The results of the elderly going without medicine may not be seen for months or years. Maine's elderly health will decline, and Maine's hospitals, clinics, nursing and boarding homes will become full of seniors with treatable diseases and preventable complications.
Providing a clinic in the most rural area of Maine to help elderly residents age in place has been my personal goal. Without this benefit, I fear the population I have diligently worked with to provide primary health care will be forced to move away from their homes and family and into residential and nursing facilities.
The short-sighted decision to remove the drug benefits from low-income seniors will be devastating not only to the health of the patients at my clinic in Allagash but to all low-income seniors in Maine. The high financial costs of untreated disease will ultimately shift to all of Maine's taxpayers.
Medicine to treat chronic disease for low-income seniors should always come first. These patients are the same people who worked their lifetimes in Maine, and I believe they deserve the best health care and the necessary medicines.
Paula Carson-Charette, FNP-C
Full Circle Health Care, Allagash
Fort Kent resident
With greater gender parity, better policymaking possible
What's wrong with this picture?
• Simpson-Bowles Committee: Fifteen men, three women.
• Biden Deficit Commission: Six men, no women.
• "Supercommittee" on Deficit Reduction: Eleven men, one woman.
• Bipartisan immigration reform "Gang of Eight": Eight men, no women.
• Bipartisan gun policy reform group: Four men, no women.
At least in our own minds (tongue in cheek), women are recognized as multi-taskers and problem-solvers.
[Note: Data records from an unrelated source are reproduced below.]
(** C2 (amended): the function value [interpretProgram] binds a
    declaration that is not a built-in to captures the program
    environment of that moment without the function's own name, so the
    capture never binds that name; the environment a call builds resolves
    the name as the caller's environment does, unless a parameter takes
    it.  The checker stores, for each function that is not a built-in,
    the type environment without the function's own name extended by the
    function's generic parameters and parameters: it agrees with the
    former on every other name, and binds the function's own name only
    when one of these parameters has that name. *)
Theorem closure_excludes_own_name :
  (∀ functions (environment : Environment) (s : State) i function,
      functions !! i = Some function →
      isBuiltin (functionName function) = false →
      ∃ before si after s',
        Interpreter.declareFunctions isBuiltin getBuiltin (take i functions)
                                     environment s = Done before si
        ∧ Interpreter.declareFunctions isBuiltin getBuiltin functions
                                       environment s = Done after s'
        ∧ Interpreter.declareFunction isBuiltin getBuiltin before function si
          = Done (<[functionName function := length (store si)]> before)
                 (setStore
                    (λ st, st ++ [FunctionValue
                                    (functionReturnType function)
                                    (mkFunctionValue
                                       (argName <$> functionParameters function)
                                       (Expressions.functionBody function)
                                       (delete (functionName function) before)
                                       false BUILTINNUM)]) si)
        ∧ store s' !! length (store si)
          = Some (FunctionValue
                    (functionReturnType function)
                    (mkFunctionValue
                       (argName <$> functionParameters function)
                       (Expressions.functionBody function)
                       (delete (functionName function) before)
                       false BUILTINNUM))
        ∧ delete (functionName function) before !! functionName function
          = None)
  ∧ (∀ interpret arguments parameterNames (environment : Environment)
       (s : State) e s' name declared,
        Interpreter.bindArguments interpret arguments 0 parameterNames
          environment environment s = Done e s' →
        name ∉ parameterNames →
        Interpreter.addCaptured isBuiltin (delete name declared) e.2 !! name
        = environment !! name)
  ∧ (∀ functions (environment : EnvironmentRaw) functions' environment'
       i function,
        TypeChecker.evalFunctions isBuiltin getBuiltin functions environment
        = Some (functions', environment') →
        functions !! i = Some function →
        functionIsBuiltin function || isBuiltin (functionName function) = false →
        environment' = TypeChecker.bindFunctions functions environment
        ∧ ∃ function' inner,
            functions' !! i = Some function'
            ∧ functionName function' = functionName function
            ∧ TypeChecker.storedInnerEnvironment function' = Some inner
            ∧ TypeChecker.addParameters (functionParameters function)
                (TypeChecker.addGenericParameters
                   (functionGenericParameters function)
                   (delete (functionName function) environment'))
              = Some inner
            ∧ (∀ name,
                 name ∉ identifier <$> functionGenericParameters function →
                 name ∉ argName <$> functionParameters function →
                 inner !! name
                 = delete (functionName function) environment' !! name)
            ∧ (functionName function
                 ∉ identifier <$> functionGenericParameters function →
               functionName function ∉ argName <$> functionParameters function →
               inner !! functionName function = None)).
Proof.
  split_and!.
  - apply captured_environment.
  - intros. by eapply call_resolves_name_in_caller.
  - apply stored_inner_environment.
Qed.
It's hard not to believe that if more congressional women had been involved in discussion of the tough issues facing our country, we would be much better off!
Now is the time for all of the "leaders" of the Senate and House to step down and let some real leaders take a shot at moving the country forward.
Anne B. Pringle
Portland
Government involvement no boon to railroad service
Interesting article by Colin Woodward on Feb. 4, "Expansion of passenger trains in Maine takes slow track."
As noted in the article, the Northern New England Passenger Rail Authority, which manages Amtrak's Downeaster employees and trains, is a quasi-state agency. Amtrak, which owns those trains and hires those employees, is a quasi-federal agency.
Is that any way to run a railroad? Well, it worked for the Soviet Union, sort of, didn't it?
John MacKillop
Brunswick
Don't allow the carping few to determine pipeline's fate
Regarding the recent protest march held in Portland in opposition to any use of the pipeline for the transportation of tar sands oil ("Huge crowd turns out to denounce possible transport of tar sands in region," Jan. 27), I am confident that this small minority -- bolstered by out-of-state "activists" -- does not represent the opinion of the people of Maine.
I believe that Mainers have too much common sense to ban something for the abstract threat that a possible spill poses. No one wants to see oil spills, but the fact remains that we need energy. To block something because of a potential future risk is not rational policy or government.